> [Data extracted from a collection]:
● ● ●

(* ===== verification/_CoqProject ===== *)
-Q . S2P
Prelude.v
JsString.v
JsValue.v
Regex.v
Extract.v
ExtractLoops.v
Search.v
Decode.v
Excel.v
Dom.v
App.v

● ● ●

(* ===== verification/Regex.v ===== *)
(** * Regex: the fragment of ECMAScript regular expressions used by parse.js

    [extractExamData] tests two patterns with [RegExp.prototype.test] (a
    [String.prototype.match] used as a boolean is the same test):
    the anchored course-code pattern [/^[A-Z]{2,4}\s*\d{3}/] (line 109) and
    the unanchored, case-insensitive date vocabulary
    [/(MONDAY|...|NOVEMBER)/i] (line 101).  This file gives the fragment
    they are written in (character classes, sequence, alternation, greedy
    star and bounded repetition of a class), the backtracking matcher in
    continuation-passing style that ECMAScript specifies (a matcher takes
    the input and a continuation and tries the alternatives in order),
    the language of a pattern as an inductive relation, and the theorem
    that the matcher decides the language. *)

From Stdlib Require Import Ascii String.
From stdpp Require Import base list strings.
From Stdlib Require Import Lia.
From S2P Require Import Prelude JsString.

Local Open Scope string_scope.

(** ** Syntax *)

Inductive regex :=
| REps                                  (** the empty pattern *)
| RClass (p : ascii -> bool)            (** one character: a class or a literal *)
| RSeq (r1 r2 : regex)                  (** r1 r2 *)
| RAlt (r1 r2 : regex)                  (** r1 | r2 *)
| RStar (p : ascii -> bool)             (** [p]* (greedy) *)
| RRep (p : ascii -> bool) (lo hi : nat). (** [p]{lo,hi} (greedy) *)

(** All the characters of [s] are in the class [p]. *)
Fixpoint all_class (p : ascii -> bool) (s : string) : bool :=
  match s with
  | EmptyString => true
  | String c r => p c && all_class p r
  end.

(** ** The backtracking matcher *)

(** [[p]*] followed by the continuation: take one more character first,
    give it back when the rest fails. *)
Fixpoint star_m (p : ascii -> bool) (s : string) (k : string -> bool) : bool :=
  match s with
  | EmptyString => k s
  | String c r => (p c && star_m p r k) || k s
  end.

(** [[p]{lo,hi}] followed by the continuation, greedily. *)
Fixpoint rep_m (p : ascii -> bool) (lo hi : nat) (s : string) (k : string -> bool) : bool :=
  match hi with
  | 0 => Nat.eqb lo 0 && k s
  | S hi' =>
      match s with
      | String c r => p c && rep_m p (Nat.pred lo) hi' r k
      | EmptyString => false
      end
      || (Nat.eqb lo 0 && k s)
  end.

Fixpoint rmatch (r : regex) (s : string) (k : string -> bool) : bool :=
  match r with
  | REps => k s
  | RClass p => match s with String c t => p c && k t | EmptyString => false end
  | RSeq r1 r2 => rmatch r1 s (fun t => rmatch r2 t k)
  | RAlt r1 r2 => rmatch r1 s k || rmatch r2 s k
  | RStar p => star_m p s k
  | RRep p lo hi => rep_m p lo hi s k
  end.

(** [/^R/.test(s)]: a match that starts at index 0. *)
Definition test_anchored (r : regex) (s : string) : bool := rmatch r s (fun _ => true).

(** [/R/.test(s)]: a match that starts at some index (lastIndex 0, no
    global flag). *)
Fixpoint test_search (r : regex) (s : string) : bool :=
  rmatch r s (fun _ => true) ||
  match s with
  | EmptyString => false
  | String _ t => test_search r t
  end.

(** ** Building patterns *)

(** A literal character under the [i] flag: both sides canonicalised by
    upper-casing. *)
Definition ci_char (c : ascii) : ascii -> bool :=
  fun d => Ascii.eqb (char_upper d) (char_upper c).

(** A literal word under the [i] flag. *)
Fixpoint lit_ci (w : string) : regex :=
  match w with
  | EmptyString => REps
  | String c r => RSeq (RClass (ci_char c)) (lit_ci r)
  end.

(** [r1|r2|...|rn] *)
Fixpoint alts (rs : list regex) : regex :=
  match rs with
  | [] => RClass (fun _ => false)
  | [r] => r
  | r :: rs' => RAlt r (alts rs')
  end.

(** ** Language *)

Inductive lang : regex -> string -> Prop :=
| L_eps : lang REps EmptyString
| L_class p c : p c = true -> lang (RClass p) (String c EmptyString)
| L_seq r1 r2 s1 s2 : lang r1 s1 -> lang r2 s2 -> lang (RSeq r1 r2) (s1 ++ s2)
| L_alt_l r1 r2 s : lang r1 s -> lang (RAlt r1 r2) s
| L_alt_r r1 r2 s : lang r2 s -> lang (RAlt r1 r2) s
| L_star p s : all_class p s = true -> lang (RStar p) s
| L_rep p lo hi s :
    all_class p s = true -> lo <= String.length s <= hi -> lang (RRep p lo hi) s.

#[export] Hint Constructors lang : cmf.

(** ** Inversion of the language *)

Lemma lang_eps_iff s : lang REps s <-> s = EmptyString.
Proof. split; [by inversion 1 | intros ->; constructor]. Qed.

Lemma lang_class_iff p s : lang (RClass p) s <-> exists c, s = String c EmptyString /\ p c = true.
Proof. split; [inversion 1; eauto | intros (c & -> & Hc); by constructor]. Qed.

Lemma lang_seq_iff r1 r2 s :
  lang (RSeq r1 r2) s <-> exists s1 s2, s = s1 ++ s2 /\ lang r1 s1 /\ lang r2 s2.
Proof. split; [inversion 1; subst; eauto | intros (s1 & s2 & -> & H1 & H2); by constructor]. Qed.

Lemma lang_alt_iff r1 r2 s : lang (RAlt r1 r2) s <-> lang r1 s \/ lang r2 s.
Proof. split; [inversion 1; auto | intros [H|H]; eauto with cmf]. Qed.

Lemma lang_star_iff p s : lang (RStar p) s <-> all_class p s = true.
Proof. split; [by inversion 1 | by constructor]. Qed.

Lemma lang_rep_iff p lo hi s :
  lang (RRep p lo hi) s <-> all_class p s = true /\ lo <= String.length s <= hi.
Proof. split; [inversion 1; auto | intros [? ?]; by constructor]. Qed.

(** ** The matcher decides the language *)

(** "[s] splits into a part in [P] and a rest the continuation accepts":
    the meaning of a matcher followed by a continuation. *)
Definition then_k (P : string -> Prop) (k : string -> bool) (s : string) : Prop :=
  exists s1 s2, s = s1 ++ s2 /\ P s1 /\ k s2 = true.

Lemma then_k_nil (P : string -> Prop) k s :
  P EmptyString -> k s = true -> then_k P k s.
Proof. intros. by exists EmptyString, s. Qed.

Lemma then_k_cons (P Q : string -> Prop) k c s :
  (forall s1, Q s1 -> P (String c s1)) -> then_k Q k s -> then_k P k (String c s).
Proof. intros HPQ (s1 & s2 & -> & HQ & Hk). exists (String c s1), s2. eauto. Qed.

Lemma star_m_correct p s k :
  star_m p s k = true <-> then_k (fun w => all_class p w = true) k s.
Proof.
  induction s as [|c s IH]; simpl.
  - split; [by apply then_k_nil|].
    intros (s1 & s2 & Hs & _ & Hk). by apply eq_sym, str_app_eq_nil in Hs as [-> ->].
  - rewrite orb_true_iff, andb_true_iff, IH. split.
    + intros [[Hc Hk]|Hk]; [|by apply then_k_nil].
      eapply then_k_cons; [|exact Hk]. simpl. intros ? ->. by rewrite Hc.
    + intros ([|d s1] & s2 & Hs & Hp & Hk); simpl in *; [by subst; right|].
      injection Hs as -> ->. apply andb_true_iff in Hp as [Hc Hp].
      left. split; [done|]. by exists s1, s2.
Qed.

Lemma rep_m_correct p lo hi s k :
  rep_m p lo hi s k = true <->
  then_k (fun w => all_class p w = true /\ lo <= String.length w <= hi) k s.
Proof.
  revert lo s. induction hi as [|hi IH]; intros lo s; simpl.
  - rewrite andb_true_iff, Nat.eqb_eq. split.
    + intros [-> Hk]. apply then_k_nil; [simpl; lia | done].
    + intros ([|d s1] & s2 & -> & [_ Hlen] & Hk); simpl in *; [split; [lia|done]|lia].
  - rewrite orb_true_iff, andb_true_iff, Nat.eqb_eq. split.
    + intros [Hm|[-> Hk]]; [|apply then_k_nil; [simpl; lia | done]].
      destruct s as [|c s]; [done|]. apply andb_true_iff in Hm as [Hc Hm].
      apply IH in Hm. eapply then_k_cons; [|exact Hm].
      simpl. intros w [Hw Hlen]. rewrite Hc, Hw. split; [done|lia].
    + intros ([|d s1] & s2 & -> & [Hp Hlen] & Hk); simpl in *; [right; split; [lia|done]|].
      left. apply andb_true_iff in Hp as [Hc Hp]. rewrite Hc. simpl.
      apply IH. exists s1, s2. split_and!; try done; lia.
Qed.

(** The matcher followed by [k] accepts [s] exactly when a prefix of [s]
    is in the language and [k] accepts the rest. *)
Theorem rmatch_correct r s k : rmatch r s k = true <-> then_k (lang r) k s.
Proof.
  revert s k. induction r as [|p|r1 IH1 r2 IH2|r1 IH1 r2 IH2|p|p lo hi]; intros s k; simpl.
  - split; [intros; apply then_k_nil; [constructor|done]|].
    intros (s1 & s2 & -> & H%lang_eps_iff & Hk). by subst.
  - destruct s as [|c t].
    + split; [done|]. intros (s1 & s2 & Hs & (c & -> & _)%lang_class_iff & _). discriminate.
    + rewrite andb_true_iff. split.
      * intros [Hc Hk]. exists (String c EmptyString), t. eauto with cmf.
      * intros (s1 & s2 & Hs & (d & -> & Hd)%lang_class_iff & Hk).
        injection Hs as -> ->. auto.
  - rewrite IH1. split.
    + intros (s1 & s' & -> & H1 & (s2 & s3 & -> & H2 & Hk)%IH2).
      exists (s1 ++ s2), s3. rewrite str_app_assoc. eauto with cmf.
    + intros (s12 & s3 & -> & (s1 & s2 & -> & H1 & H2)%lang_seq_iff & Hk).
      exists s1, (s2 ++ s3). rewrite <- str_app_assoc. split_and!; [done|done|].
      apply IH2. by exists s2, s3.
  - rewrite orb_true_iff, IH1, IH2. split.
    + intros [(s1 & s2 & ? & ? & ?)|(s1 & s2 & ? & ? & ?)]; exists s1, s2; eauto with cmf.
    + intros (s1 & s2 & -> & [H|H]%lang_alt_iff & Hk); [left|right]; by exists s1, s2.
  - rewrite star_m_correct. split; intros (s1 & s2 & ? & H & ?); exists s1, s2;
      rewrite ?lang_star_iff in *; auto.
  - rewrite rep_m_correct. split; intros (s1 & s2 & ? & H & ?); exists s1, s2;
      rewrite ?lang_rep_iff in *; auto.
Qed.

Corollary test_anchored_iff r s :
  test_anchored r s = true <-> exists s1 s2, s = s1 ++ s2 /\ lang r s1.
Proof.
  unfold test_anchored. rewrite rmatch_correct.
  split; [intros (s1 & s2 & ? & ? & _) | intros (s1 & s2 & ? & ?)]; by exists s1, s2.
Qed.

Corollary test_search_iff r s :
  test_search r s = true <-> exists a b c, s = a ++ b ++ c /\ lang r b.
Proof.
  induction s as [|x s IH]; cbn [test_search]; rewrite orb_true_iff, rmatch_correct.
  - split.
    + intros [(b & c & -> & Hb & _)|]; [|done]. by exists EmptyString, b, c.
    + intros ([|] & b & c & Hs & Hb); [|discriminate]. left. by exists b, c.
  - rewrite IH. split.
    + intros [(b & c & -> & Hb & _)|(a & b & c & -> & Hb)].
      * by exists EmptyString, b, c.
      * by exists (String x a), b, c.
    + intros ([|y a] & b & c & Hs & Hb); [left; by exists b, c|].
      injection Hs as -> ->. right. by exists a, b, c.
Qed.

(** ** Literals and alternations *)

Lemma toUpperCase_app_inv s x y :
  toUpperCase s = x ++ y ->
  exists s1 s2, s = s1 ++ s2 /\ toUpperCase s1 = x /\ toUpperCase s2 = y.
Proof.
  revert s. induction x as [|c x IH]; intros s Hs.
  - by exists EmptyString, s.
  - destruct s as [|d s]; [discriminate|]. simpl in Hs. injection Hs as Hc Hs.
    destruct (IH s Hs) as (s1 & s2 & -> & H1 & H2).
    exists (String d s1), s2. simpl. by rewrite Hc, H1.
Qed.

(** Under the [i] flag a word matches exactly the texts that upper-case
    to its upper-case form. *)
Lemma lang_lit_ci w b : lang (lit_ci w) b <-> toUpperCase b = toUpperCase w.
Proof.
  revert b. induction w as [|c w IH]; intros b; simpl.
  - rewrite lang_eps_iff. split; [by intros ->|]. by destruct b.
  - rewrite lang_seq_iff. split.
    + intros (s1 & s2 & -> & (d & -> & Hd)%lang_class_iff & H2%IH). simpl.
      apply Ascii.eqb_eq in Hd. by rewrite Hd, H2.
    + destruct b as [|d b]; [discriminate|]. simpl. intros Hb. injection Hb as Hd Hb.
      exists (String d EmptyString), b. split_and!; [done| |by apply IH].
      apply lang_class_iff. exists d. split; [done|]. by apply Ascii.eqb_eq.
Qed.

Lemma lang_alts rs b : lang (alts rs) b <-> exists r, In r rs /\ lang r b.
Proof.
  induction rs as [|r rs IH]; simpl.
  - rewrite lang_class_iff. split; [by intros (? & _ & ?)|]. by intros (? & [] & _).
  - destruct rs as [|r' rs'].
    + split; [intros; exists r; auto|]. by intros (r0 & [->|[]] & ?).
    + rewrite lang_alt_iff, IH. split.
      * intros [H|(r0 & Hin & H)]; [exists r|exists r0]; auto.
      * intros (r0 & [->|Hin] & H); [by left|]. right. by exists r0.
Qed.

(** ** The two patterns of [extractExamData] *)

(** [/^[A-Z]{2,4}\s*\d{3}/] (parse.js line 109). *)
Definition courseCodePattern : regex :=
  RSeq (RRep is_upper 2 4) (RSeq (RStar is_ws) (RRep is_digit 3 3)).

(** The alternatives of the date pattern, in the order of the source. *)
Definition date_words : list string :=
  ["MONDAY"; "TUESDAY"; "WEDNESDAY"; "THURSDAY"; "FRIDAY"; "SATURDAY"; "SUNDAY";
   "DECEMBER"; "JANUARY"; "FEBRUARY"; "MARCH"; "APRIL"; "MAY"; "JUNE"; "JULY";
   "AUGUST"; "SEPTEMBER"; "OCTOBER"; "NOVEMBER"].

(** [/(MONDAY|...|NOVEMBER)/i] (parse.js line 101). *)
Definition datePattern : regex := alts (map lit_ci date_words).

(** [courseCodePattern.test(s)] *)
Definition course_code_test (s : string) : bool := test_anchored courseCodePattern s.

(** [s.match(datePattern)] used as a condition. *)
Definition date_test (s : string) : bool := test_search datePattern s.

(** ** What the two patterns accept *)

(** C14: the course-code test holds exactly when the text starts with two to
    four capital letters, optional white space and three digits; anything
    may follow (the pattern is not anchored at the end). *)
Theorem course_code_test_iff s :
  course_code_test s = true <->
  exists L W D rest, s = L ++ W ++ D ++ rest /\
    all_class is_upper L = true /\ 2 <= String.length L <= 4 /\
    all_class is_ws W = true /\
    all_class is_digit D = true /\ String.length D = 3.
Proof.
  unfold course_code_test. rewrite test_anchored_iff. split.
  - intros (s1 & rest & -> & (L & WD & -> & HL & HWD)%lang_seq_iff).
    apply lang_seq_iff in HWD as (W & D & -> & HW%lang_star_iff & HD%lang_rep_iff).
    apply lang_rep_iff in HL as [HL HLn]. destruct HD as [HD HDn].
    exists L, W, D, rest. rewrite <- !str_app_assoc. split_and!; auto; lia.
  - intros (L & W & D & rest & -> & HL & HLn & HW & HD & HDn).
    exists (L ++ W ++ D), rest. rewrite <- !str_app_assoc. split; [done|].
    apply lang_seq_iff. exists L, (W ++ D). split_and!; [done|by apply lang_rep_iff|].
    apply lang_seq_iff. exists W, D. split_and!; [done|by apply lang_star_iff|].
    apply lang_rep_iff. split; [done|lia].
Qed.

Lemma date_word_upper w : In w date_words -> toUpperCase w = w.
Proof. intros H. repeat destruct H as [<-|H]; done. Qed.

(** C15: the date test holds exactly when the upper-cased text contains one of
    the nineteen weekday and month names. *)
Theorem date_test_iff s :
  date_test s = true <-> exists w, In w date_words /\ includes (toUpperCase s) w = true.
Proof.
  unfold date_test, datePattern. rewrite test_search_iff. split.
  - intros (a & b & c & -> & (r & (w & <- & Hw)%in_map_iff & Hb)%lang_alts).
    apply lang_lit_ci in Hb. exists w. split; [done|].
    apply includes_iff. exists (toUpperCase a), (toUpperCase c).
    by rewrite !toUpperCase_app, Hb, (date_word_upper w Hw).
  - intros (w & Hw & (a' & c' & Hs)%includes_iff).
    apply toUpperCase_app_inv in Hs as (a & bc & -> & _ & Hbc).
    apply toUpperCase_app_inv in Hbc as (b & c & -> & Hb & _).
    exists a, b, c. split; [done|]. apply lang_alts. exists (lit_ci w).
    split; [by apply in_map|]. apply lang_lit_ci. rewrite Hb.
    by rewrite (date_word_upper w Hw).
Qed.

● ● ●

> [WHAT IS NEEDED]:
Which lines above contain the word "index"? Copy all of them.

> [EXERCISE OUTPUT]:
(** [/^R/.test(s)]: a match that starts at index 0. *)
(** [/R/.test(s)]: a match that starts at some index (lastIndex 0, no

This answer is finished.